How Does Blood Flow Through Your Lungs?

Once blood travels through the pulmonic valve, it enters your lungs. This is called the pulmonary circulation. From your pulmonic valve, blood travels to the pulmonary artery to tiny capillary vessels in the lungs.

Here, oxygen travels from the tiny air sacs in the lungs, through the walls of the capillaries, into the blood. At the same time, carbon dioxide, a waste product of metabolism, passes from the blood into the air sacs. Carbon dioxide leaves the body when you exhale. Once the blood is purified and oxygenated, it travels back to the left atrium through the pulmonary veins.

What Are the Coronary Arteries?

Like all organs, your heart is made of tissue that requires a supply of oxygen and nutrients. Although its chambers are full of blood, the heart receives no nourishment from this blood. The heart receives its own supply of blood from a network of arteries, called the coronary arteries.

Two major coronary arteries branch off from the aorta near the point where the aorta and the left ventricle meet:

• Right coronary artery supplies the right atrium and right ventricle with blood.

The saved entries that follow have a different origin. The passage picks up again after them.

Definition quote_segment (sg : Z * bytes) : bytes :=
  let '(r, raw) := sg in
  if r =? 34 then [BACKSLASH; DQUOTE]
  else if r =? 92 then [BACKSLASH; BACKSLASH]
  else if r =? 8 then [BACKSLASH; "b"%char]
  else if r =? 12 then [BACKSLASH; "f"%char]
  else if r =? 10 then [BACKSLASH; "n"%char]
  else if r =? 13 then [BACKSLASH; "r"%char]
  else if r =? 9 then [BACKSLASH; "t"%char]
  else if (r <? 0x20) || html_special r then unicode_escape r
  else if (r =? 0x2028) || (r =? 0x2029) then unicode_escape r
  else if (r =? rune_error) && (length raw =? 1)%nat then unicode_escape rune_error
  else raw.

(** [json.Marshal] of a string. *)
Definition quote (s : string) : bytes :=
  DQUOTE :: concat (quote_segment <$> segments (bytes_of s)) ++ [DQUOTE].

Inductive compact_state : Type := Outside | InString | InEscape.

(** The output of [appendCompact] with HTML escaping on a valid value: white
    space outside strings is dropped; [skip] bytes were already written. *)
Fixpoint compact_from (st : compact_state) (skip : nat) (s : bytes) : bytes :=
  match s with
  | [] => []
  | c :: t =>
      match skip with
      | S k => compact_from st k t
      | O =>
          let st' :=
            match st with
            | Outside => if ch DQUOTE c then InString else Outside
            | InString =>
                if ch DQUOTE c then Outside
                else if ch BACKSLASH c then InEscape else InString
            | InEscape => InString
            end in
          if html_special (code c) then unicode_escape (code c) ++ compact_from st' 0 t
          else
            match t with
            | b :: d :: _ =>
                if (code c =? 0xE2) && (code b =? 0x80)
                   && ((code d =? 0xA8) || (code d =? 0xA9))
                then unicode_escape (0x2020 + code d mod 16) ++ compact_from st' 2 t
                else if match st with Outside => is_ws c | _ => false end
                then compact_from st' 0 t else c :: compact_from st' 0 t
            | _ =>
                if match st with Outside => is_ws c | _ => false end
                then compact_from st' 0 t else c :: compact_from st' 0 t
            end
      end
  end.

(** [json.Marshal] of a [json.RawMessage] field: compaction of a valid value,
    an error otherwise. *)
Definition compact (raw : bytes) : option bytes :=
  match parse_json raw with
  | Some _ => Some (compact_from Outside 0 raw)
  | None => None
  end.

(** An object with the given members in order, as [json.Marshal] writes a struct. *)
Fixpoint encode_members (ms : list (string * bytes)) : bytes :=
  match ms with
  | [] => []
  | [(k, v)] => quote k ++ ":"%char :: v
  | (k, v) :: ms => quote k ++ ":"%char :: v ++ ","%char :: encode_members ms
  end.
Definition encode_object (ms : list (string * bytes)) : bytes :=
  "{"%char :: encode_members ms ++ ["}"%char].

(** *** Indentation *)

Definition new_line (depth : nat) : bytes := LF :: repeat " "%char (2 * depth).

(** The next state of [compact_from] after an ordinary byte. *)
Definition next_state (st : compact_state) (c : ascii) : compact_state :=
  match st with
  | Outside => if ch DQUOTE c then InString else Outside
  | InString => if ch DQUOTE c then Outside else if ch BACKSLASH c then InEscape else InString
  | InEscape => InString
  end.

(** [json.Indent] with two spaces.  [need]: an array or object was just opened,
    and its first item or its end comes next. *)
Fixpoint indent_from (st : compact_state) (need : bool) (depth : nat) (s : bytes) : bytes :=
  match s with
  | [] => []
  | c :: t =>
      match st with
      | InString | InEscape => c :: indent_from (next_state st c) need depth t
      | Outside =>
          if is_ws c then indent_from Outside need depth t
          else if ch "}" c || ch "]" c then
            if need then c :: indent_from Outside false depth t
            else new_line (depth - 1) ++ c :: indent_from Outside false (depth - 1) t
          else
            let depth := if need then S depth else depth in
            (if need then new_line depth else [])
            ++ c :: (if ch DQUOTE c then indent_from InString false depth t
                     else if ch "{" c || ch "[" c then indent_from Outside true depth t
                     else if ch "," c then new_line depth ++ indent_from Outside false depth t
                     else if ch ":" c then " "%char :: indent_from Outside false depth t
                     else indent_from Outside false depth t)
      end
  end.

Definition Indent (s : bytes) : option bytes :=
  match parse_json s with Some _ => Some (indent_from Outside false 0 s) | None => None end.

(** *** Values as trees

    What [json.Marshal] makes of a value: the text of a scalar, a
    [json.RawMessage], a value whose [MarshalJSON] fails, the fields of a
    struct, the elements of a slice. *)

Inductive jtree : Type :=
| JLeaf (text : bytes)
| JRaw (raw : bytes)
| JFail
| JMembers (members : list (string * jtree))
| JElements (elements : list jtree).

Definition compact_list (opening closing : ascii) (items : list bytes) : bytes :=
  match items with
  | [] => [opening; closing]
  | first :: rest => opening :: first ++ concat ((fun item => ","%char :: item) <$> rest) ++ [closing]
  end.

Fixpoint Marshal (t : jtree) : option bytes :=
  match t with
  | JLeaf text => Some text
  | JRaw raw => compact raw
  | JFail => None
  | JMembers members =>
      compact_list "{" "}" <$>
        (fix go (ms : list (string * jtree)) : option (list bytes) :=
           match ms with
           | [] => Some []
           | (name, v) :: ms => text ← Marshal v; rest ← go ms; Some ((quote name ++ ":"%char :: text) :: rest)
           end) members
  | JElements elements =>
      compact_list "[" "]" <$>
        (fix go (es : list jtree) : option (list bytes) :=
           match es with
           | [] => Some []
           | e :: es => text ← Marshal e; rest ← go es; Some (text :: rest)
           end) elements
  end.

Definition MarshalIndent (t : jtree) : option bytes := text ← Marshal t; Indent text.

(** The indented text, written at once. *)
Definition indented_list (opening closing : ascii) (depth : nat) (items : list bytes) : bytes :=
  match items with
  | [] => [opening; closing]
  | first :: rest =>
      opening :: new_line (S depth) ++ first
        ++ concat ((fun item => ","%char :: new_line (S depth) ++ item) <$> rest)
        ++ new_line depth ++ [closing]
  end.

It usually branches into the posterior descending artery, which supplies the bottom portion of the left ventricle and back of the septum with blood.
• Left main coronary artery branches into the circumflex artery and the left anterior descending artery. The circumflex artery supplies blood to the left atrium, side, and back of the left ventricle, and the left anterior descending artery supplies the front and bottom of the left ventricle and the front of the septum with blood.

These arteries and their branches supply all parts of the heart muscle with blood.

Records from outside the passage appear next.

(* ===== verification/GoFloat.v ===== *)
(** * Printing of float64

    A [float64] is its bit pattern.  The verb [%.17g] prints the value rounded
    half to even to 17 significant digits. *)

From S2P Require Import Prelude GoText.
Open Scope Z_scope.

Definition float_negative (bits : Z) : bool := Z.testbit bits 63.
Definition float_exponent (bits : Z) : Z := Z.land (Z.shiftr bits 52) 2047.
Definition float_fraction (bits : Z) : Z := Z.land bits (2 ^ 52 - 1).

Definition IsNaN (bits : Z) : bool := (float_exponent bits =? 2047) && negb (float_fraction bits =? 0).
(** [math.IsInf(f, sign)] for the signs 1 and -1. *)
Definition IsInf (bits sign : Z) : bool :=
  (float_exponent bits =? 2047) && (float_fraction bits =? 0)
  && Bool.eqb (float_negative bits) (sign <? 0).

(** The absolute value of a finite number as a fraction. *)
Definition float_ratio (bits : Z) : Z * Z :=
  let exponent := float_exponent bits in
  let mantissa := if exponent =? 0 then float_fraction bits else 2 ^ 52 + float_fraction bits in
  let e := (if exponent =? 0 then 1 else exponent) - 1075 in
  if 0 <=? e then (mantissa * 2 ^ e, 1) else (mantissa, 2 ^ (- e)).

Definition round_half_even (n d : Z) : Z :=
  let q := n / d in let r := n mod d in
  if (d <? 2 * r) || ((2 * r =? d) && Z.odd q) then q + 1 else q.

(** At most 325 decimal digits occur. *)
Definition decimal_length (n : Z) : Z := Z.of_nat (length (decimal_digits 325 n [])).

Definition power_ratio (n d k : Z) : Z * Z := if 0 <=? k then (n * 10 ^ k, d) else (n, d * 10 ^ (- k)).

Fixpoint trim_trailing (r : bytes) : bytes :=
  match r with
  | c :: rest => if bool_decide (c = "0"%char) then trim_trailing rest else r
  | [] => []
  end.

(** The significant digits and the position of the decimal point. *)
Definition decimal17 (n d : Z) : bytes * Z :=
  if n =? 0 then ([], 0)
  else
    let guess := decimal_length n - decimal_length d in
    let '(pn, pd) := power_ratio n d (- guess) in
    let dp := if pd <=? pn then guess + 1 else guess in
    let '(sn, sd) := power_ratio n d (17 - dp) in
    let q := round_half_even sn sd in
    let '(q, dp) := if q =? 10 ^ 17 then (10 ^ 16, dp + 1) else (q, dp) in
    (reverse (trim_trailing (reverse (decimal_digits 17 q []))), dp).

Definition zeros (n : Z) : bytes := repeat "0"%char (Z.to_nat n).

Definition exponent_digits (e : Z) : bytes :=
  let a := Z.abs e in
  (if e <? 0 then "-"%char else "+"%char) :: (if a <? 10 then "0"%char :: format_uint a else format_uint a).

Definition format_17g_abs (n d : Z) : bytes :=
  let '(digits, dp) := decimal17 n d in
  let count := Z.of_nat (length digits) in
  let e := dp - 1 in
  if (e <? -4) || (17 <=? e) then
    match digits with
    | [] => []
    | first :: rest => first :: (match rest with [] => [] | _ => "."%char :: rest end) ++ "e"%char :: exponent_digits e
    end
  else
    let whole := if 0 <? dp then take (Z.to_nat dp) digits ++ zeros (dp - count) else ["0"%char] in
    let fraction := if 0 <? dp then drop (Z.to_nat dp) digits else zeros (- dp) ++ digits in
    whole ++ (match fraction with [] => [] | _ => "."%char :: fraction end).

(** [fmt.Sprintf] with the verb [%.17g], of a finite number. *)
Definition format_17g (bits : Z) : bytes :=
  let '(n, d) := float_ratio bits in
  (if float_negative bits then ["-"%char] else []) ++ format_17g_abs n d.

Example print_tenth : string_of (format_17g 0x3FB999999999999A) = "0.10000000000000001"%string.
Proof. vm_compute. reflexivity. Qed.
Example print_three_and_half : string_of (format_17g 0x400C000000000000) = "3.5"%string.
Proof. vm_compute. reflexivity. Qed.
Example print_negative_zero : string_of (format_17g 0x8000000000000000) = "-0"%string.
Proof. vm_compute. reflexivity. Qed.
Example print_large : string_of (format_17g 0x444B1AE4D6E2EF50) = "1e+21"%string.
Proof. vm_compute. reflexivity. Qed.
Example print_least : string_of (format_17g 1) = "4.9406564584124654e-324"%string.
Proof. vm_compute. reflexivity. Qed.
Example print_greatest : string_of (format_17g 0x7FEFFFFFFFFFFFFF) = "1.7976931348623157e+308"%string.
Proof. vm_compute. reflexivity. Qed.
Example print_hundred : string_of (format_17g 0xC059000000000000) = "-100"%string.
Proof. vm_compute. reflexivity. Qed.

When the coronary arteries narrow to the point that blood flow to the heart muscle is limited (coronary artery disease), a network of tiny blood vessels in the heart that aren't usually open called collateral vessels may enlarge and become active. This allows blood to flow around the blocked artery to the heart muscle, protecting the heart tissue from injury.

How Does the Heart Beat?

The atria and ventricles work together, alternately contracting and relaxing to make the heart beat and pump blood. The electrical system of your heart is the power source that makes this possible.

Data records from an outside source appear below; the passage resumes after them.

Lemma parse_sound fuel : forall depth s,
  (forall j rest, parse_value fuel depth s = Some (j, rest) ->
     exists text, s = text ++ rest /\ value text j /\ (nesting j <= depth)%nat) /\
  (forall es rest, parse_elements fuel depth s = Some (es, rest) ->
     exists text, s = text ++ rest /\ series "]" value text es /\ deep depth es) /\
  (forall ms rest, parse_members fuel depth s = Some (ms, rest) ->
     exists text, s = text ++ rest /\ series "}" (member value) text ms /\ deep depth (map snd ms)).
Proof.
  induction fuel as [|fuel IH]; intros depth s; [by split_and!|].
  split_and!; cbn [parse_value parse_elements parse_members].
  - intros j rest H. destruct s as [|c t]; [done|].
    destruct (ch "{" c) eqn:Eo; [|destruct (ch "[" c) eqn:Ea].
    + chars. destruct depth as [|depth]; [done|]. destruct (skip_ws t) as [|e r] eqn:Et; [done|].
      apply skip_white in Et as (ws & Hws & ->). destruct (ch "}" e) eqn:Ee.
      * chars. simplify_eq. destruct (empty_block "{" ws rest "}") as [-> ->]. eexists. split; [done|].
        split; [by apply VObject; [|apply BEmpty]|cbn; lia].
      * destruct (parse_members fuel depth (e :: r)) as [[ms r']|] eqn:Em; simplify_eq.
        apply IH in Em as (text & E & Hm & Hd). rewrite E, consumed_block. eexists (_ :: _ ++ _).
        split; [cbn; by rewrite <- app_assoc|]. split; [by apply VObject; [|apply BItems]|].
        unfold deep in Hd. rewrite map_map in Hd. by apply le_n_S.
    + chars. destruct depth as [|depth]; [done|]. destruct (skip_ws t) as [|e r] eqn:Et; [done|].
      apply skip_white in Et as (ws & Hws & ->). destruct (ch "]" e) eqn:Ee.
      * chars. simplify_eq. destruct (empty_block "[" ws rest "]") as [-> ->]. eexists. split; [done|].
        split; [by apply VArray; [|apply BEmpty]|cbn; lia].
      * destruct (parse_elements fuel depth (e :: r)) as [[es r']|] eqn:Em; simplify_eq.
        apply IH in Em as (text & E & Hm & Hd). rewrite E, consumed_block. eexists (_ :: _ ++ _).
        split; [cbn; by rewrite <- app_assoc|]. split; [by apply VArray; [|apply BItems]|]. by apply le_n_S.
    + exists (raw_of j). rewrite (scalar_nesting _ _ _ H). apply parse_scalar_value in H as [? ?]. split_and!; [done..|lia].
  - intros es rest H. destruct (parse_value fuel depth s) as [[j r]|] eqn:Ev; [|done].
    apply IH in Ev as (text & -> & Hv & Hd). destruct (skip_ws r) as [|c r1] eqn:Er; [done|].
    apply skip_white in Er as (ws & Hws & ->). destruct (ch "," c) eqn:Ec; [|destruct (ch "]" c) eqn:Ec'; [|done]].
    + destruct (parse_elements fuel depth (skip_ws r1)) as [[l r2]|] eqn:Ee; simplify_eq. chars.
      apply IH in Ee as (text2 & E & Hl & Hdl). destruct (skip_ws_split r1) as (ws' & E1 & Hws'). rewrite E in E1.
      subst r1. exists (text ++ ws ++ ","%char :: ws' ++ text2). split; [by list_simplifier|].
      split; [by apply SMore|by apply deep_cons].
    + chars. simplify_eq. exists (text ++ ws ++ ["]"%char]). split; [by list_simplifier|].
      split; [by apply SLast|by apply deep_cons; split; [|apply Nat.le_0_l]].
  - intros ms rest H. destruct s as [|q t]; [done|]. destruct (ch DQUOTE q) eqn:Eq; [|done]. chars.
    destruct (scan_string t) as [[body r]|] eqn:Es; [|done].
    pose proof (scan_literal _ _ _ Es) as Hb. apply scan_string_split in Es as ->.
    destruct (skip_ws r) as [|c r1] eqn:Er; [done|]. apply skip_white in Er as (ws & Hws & ->).
    destruct (ch ":" c) eqn:Ec; [|done]. chars. destruct (skip_ws_split r1) as (ws' & E1 & Hws').
    destruct (parse_value fuel depth (skip_ws r1)) as [[j r2]|] eqn:Ev; [|done].
    apply IH in Ev as (text & E & Hv & Hd). rewrite E in E1. subst r1.
    pose proof (Member value body ws ws' text j Hb Hws Hws' Hv) as Hm.
    destruct (skip_ws r2) as [|c r3] eqn:Er; [done|]. apply skip_white in Er as (ws3 & Hws3 & ->).
    destruct (ch "," c) eqn:Ec; [|destruct (ch "}" c) eqn:Ec'; [|done]].
    + destruct (parse_members fuel depth (skip_ws r3)) as [[l r4]|] eqn:Ee; simplify_eq. chars.
      apply IH in Ee as (text2 & E4 & Hl & Hdl). destruct (skip_ws_split r3) as (ws4 & E3 & Hws4). rewrite E4 in E3.
      subst r3. eexists (_ ++ ws3 ++ ","%char :: ws4 ++ text2).
      split; [|split; [by apply SMore|by apply deep_cons]]. by list_simplifier.
    + chars. simplify_eq. eexists (_ ++ ws3 ++ ["}"%char]).
      split; [|split; [by apply SLast|by apply deep_cons; split; [|apply Nat.le_0_l]]]. by list_simplifier.
Qed.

Your heartbeat is triggered by electrical impulses that travel down a special pathway through your heart.

• The impulse starts in a small bundle of specialized cells called the SA node (sinoatrial node), located in the right atrium. This node is known as the heart's natural pacemaker. The electrical activity spreads through the walls of the atria and causes them to contract.
• A cluster of cells in the center of the heart between the atria and ventricles, the AV node (atrioventricular node) is like a gate that slows the electrical signal before it enters the ventricles. This delay gives the atria time to contract before the ventricles do.
• The His-Purkinje network is a pathway of fibers that sends the impulse to the muscular walls of the ventricles, causing them to contract.

At rest, a normal heart beats around 50 to 99 times a minute. Exercise, emotions, fever, and some medications can cause your heart to beat faster, sometimes to well over 100 beats per minute.